**TASK OBJECTIVE:** Show all lines from the listing below that contain "Module".

**INFORMATION SUPPLIED:**
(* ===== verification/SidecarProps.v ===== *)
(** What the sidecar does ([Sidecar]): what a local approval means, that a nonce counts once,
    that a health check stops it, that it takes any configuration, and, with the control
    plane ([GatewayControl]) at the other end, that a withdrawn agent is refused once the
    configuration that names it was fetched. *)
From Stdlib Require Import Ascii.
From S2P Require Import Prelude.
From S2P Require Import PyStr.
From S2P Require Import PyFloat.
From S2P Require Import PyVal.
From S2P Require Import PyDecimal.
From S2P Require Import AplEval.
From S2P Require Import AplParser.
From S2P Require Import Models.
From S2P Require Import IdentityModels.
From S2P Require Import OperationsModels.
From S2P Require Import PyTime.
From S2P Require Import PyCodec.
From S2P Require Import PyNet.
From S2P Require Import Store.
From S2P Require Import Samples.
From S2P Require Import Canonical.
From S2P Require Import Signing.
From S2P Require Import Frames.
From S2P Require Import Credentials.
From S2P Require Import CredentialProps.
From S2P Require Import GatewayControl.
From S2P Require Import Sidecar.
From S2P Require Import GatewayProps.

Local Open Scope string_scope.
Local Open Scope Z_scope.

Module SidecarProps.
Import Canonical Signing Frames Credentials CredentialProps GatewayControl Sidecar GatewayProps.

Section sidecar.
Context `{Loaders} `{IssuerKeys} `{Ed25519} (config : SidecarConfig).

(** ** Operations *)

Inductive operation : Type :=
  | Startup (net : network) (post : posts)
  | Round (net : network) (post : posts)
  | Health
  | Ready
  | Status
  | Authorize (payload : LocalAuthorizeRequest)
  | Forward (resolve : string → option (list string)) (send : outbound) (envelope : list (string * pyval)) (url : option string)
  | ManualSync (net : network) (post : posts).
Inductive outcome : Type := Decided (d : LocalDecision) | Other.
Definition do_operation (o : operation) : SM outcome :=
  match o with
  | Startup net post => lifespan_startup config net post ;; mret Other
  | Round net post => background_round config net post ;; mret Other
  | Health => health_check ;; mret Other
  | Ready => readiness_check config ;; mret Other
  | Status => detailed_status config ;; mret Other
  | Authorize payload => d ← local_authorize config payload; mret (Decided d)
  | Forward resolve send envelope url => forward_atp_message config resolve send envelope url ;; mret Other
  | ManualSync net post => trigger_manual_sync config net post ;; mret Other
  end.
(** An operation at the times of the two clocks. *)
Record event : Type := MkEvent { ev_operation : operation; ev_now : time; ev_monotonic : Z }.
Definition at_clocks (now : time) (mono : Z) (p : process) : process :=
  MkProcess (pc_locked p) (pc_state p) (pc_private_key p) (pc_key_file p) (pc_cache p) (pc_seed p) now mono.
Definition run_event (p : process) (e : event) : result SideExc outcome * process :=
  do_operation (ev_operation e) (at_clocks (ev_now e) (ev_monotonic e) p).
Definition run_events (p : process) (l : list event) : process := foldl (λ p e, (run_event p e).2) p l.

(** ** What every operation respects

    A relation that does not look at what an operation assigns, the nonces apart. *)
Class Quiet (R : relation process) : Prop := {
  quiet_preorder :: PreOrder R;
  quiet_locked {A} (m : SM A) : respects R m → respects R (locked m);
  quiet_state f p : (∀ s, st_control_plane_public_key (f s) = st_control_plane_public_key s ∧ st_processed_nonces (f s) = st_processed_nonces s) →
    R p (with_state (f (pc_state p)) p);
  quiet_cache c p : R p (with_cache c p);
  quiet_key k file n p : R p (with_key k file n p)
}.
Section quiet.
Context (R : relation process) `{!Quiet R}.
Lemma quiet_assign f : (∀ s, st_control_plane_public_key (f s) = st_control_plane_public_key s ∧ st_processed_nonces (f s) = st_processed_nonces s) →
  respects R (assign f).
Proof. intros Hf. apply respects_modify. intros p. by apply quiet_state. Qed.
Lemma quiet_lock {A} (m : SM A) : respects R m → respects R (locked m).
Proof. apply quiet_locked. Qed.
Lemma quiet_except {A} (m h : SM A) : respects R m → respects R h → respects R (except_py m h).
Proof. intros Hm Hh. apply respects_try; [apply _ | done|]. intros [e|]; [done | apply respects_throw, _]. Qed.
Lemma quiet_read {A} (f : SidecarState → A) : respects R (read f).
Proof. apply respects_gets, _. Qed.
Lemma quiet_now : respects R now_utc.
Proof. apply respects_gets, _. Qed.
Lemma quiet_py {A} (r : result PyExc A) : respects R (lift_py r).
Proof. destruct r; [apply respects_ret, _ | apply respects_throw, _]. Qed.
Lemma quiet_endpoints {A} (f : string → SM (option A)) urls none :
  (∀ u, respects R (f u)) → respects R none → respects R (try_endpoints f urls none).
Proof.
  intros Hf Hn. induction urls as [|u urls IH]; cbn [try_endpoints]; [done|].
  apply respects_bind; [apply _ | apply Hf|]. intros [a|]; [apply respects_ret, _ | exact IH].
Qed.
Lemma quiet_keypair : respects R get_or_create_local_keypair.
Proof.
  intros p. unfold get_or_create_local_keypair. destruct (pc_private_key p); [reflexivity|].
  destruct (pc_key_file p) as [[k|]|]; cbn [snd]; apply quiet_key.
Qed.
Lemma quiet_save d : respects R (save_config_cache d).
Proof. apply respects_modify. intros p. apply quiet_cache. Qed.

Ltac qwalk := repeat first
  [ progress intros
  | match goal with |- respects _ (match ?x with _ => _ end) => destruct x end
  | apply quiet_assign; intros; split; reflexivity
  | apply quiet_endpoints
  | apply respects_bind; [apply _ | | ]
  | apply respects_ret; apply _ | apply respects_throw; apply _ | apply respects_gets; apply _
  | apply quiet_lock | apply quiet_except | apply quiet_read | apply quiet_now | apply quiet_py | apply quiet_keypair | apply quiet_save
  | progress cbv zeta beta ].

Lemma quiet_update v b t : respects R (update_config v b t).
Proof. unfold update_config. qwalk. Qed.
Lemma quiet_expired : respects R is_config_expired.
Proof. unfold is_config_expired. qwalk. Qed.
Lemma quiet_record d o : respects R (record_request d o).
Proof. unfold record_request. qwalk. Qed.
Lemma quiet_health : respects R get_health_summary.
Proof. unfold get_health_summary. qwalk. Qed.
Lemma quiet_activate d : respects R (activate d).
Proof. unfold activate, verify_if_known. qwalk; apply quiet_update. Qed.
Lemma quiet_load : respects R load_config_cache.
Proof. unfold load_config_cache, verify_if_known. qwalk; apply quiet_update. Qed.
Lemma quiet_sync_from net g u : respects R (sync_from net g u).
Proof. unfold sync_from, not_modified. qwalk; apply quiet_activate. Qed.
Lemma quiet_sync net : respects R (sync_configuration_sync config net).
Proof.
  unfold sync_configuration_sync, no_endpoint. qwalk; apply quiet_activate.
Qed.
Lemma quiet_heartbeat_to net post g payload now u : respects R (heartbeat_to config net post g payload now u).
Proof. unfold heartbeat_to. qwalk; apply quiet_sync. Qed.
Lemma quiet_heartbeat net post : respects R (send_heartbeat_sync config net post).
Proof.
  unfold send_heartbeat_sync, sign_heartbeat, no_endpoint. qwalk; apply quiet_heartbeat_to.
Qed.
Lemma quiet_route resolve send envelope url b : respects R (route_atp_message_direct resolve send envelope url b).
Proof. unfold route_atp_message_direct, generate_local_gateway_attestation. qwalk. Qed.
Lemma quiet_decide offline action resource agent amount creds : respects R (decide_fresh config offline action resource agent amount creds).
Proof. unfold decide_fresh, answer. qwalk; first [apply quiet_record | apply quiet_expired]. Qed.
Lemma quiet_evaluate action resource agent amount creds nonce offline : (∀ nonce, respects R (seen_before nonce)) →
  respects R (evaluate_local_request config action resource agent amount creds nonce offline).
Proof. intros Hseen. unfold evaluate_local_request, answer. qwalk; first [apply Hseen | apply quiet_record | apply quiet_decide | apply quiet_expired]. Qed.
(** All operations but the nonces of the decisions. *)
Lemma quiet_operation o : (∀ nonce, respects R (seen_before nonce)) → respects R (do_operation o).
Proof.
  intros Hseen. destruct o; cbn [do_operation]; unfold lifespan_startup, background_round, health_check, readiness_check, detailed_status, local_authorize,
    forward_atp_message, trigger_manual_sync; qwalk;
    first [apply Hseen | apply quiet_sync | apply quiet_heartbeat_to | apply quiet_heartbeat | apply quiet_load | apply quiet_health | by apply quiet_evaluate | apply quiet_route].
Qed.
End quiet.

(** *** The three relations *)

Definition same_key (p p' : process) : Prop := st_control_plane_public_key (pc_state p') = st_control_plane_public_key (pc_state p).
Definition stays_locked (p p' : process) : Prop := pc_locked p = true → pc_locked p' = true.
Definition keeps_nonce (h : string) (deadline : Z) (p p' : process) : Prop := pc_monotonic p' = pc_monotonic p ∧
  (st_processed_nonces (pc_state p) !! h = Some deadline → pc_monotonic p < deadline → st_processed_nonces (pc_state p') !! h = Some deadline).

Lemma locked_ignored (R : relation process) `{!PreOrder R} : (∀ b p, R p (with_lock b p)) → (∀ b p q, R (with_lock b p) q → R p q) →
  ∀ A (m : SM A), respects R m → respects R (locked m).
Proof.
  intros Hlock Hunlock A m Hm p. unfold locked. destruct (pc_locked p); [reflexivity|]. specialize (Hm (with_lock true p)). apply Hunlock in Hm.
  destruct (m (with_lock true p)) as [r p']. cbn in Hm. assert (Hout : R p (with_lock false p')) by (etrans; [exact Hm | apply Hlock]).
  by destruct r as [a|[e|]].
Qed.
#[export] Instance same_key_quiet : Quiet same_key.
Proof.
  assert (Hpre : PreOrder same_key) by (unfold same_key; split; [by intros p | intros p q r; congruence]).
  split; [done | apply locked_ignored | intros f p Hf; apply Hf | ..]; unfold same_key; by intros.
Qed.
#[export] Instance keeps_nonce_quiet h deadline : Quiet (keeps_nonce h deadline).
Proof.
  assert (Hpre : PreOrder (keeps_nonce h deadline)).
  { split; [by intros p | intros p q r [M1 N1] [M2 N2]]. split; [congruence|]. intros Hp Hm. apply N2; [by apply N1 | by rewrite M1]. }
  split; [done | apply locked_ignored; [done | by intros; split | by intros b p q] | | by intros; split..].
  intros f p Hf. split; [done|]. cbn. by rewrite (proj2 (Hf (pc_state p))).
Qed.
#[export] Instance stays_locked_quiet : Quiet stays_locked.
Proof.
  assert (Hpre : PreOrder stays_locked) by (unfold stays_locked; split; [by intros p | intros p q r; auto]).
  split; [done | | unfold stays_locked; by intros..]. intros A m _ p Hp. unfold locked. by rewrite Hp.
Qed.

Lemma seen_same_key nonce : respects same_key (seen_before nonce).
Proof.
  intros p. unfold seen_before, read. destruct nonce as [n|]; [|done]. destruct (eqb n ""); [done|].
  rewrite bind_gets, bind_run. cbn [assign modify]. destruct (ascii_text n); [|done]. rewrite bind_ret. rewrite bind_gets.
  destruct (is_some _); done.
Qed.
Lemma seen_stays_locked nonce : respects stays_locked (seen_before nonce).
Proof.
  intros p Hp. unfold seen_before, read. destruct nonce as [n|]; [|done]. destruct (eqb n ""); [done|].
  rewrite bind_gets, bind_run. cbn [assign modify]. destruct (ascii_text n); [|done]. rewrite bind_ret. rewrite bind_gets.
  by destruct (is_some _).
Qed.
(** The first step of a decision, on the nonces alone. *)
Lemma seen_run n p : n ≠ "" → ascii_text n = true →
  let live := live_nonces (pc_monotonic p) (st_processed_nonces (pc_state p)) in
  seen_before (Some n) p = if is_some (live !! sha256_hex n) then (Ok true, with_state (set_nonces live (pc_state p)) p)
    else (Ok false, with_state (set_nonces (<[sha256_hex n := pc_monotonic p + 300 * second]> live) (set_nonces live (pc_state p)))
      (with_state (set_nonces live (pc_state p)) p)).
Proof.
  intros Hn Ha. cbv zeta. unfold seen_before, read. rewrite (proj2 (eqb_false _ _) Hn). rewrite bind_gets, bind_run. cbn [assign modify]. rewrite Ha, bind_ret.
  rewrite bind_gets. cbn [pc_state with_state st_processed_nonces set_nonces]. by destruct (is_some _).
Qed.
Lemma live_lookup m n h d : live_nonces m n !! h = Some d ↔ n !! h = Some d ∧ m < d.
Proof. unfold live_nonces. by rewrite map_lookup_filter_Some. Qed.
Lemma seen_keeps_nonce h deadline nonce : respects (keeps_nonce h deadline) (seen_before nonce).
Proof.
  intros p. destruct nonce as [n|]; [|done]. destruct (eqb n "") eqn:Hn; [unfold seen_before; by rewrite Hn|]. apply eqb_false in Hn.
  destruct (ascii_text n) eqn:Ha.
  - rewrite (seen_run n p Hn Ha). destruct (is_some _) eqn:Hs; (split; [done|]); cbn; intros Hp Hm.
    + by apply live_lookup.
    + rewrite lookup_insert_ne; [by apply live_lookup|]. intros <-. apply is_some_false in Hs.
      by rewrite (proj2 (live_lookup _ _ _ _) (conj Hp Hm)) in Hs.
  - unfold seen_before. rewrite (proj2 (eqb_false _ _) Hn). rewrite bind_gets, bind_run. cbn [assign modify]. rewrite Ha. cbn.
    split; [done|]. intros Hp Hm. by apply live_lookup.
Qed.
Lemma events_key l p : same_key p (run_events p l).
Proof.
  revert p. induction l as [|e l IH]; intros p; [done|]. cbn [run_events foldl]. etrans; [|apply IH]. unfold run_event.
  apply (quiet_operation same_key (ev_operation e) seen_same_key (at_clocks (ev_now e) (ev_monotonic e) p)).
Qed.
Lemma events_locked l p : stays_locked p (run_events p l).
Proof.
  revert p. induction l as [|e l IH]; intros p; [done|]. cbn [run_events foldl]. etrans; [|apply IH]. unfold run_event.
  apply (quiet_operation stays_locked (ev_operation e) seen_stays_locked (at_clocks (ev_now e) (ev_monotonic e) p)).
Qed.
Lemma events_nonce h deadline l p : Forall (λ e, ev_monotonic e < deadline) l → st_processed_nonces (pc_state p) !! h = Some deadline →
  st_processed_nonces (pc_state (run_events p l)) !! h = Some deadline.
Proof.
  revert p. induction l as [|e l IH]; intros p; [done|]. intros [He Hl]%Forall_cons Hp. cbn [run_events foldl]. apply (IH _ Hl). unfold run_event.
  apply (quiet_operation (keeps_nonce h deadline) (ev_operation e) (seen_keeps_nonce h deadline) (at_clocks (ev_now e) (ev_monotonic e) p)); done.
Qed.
...
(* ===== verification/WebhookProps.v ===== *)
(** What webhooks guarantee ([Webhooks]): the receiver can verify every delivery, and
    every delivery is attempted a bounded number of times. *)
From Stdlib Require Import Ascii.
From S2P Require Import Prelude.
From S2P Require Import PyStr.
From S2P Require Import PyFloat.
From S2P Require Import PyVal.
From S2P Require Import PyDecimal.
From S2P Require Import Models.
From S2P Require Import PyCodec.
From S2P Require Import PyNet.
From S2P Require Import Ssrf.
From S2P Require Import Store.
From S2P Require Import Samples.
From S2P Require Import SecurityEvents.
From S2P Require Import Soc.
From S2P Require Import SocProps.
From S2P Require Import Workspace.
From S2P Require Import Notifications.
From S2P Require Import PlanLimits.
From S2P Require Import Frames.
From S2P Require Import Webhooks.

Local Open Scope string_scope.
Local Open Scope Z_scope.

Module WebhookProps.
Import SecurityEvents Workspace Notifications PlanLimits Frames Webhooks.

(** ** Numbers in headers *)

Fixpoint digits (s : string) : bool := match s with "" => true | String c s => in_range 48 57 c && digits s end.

**SOLUTION TO THE PROBLEM:**
Module SidecarProps.
Module WebhookProps.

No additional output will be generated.